What the task requires:
Could you report every line of the listing below that holds the word "exists"?

Data extract:
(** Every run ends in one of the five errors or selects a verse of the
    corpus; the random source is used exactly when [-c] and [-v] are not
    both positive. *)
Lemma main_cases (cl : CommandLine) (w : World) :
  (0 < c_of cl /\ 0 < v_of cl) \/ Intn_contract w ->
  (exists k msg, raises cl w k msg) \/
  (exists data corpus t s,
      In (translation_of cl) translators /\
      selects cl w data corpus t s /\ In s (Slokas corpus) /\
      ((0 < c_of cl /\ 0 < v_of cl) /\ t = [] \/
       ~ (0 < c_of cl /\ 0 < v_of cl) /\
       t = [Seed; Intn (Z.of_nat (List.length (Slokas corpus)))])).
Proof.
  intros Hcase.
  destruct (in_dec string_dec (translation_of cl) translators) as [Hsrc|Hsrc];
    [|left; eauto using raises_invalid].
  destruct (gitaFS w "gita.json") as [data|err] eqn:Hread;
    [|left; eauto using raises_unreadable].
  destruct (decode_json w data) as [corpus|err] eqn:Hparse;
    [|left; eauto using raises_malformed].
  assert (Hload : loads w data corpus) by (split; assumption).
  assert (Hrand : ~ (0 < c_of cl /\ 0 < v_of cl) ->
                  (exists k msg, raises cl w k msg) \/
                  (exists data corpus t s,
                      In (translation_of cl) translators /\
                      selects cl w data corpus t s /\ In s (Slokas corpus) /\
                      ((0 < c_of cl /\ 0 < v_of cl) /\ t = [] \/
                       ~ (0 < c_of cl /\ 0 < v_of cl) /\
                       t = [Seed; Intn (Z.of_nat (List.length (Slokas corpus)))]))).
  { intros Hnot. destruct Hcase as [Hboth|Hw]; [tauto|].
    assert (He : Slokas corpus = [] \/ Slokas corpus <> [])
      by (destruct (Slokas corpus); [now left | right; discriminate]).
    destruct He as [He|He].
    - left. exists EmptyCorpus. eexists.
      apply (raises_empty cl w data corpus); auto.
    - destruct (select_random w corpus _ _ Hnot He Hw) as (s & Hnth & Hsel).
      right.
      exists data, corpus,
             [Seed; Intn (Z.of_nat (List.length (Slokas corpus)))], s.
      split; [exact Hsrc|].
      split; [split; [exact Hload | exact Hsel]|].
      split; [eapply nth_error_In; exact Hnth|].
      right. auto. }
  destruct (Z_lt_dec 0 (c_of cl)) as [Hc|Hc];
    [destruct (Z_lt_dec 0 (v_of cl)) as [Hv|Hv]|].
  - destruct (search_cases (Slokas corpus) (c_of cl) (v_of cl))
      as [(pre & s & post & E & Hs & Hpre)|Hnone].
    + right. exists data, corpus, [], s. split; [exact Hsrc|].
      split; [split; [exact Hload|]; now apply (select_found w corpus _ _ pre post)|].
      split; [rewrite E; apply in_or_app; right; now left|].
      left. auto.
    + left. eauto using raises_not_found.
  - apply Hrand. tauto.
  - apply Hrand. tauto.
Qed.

Reply:
  (exists k msg, raises cl w k msg) \/
  (exists data corpus t s,
                  (exists k msg, raises cl w k msg) \/
                  (exists data corpus t s,
    - left. exists EmptyCorpus. eexists.
      exists data, corpus,
    + right. exists data, corpus, [], s. split; [exact Hsrc|].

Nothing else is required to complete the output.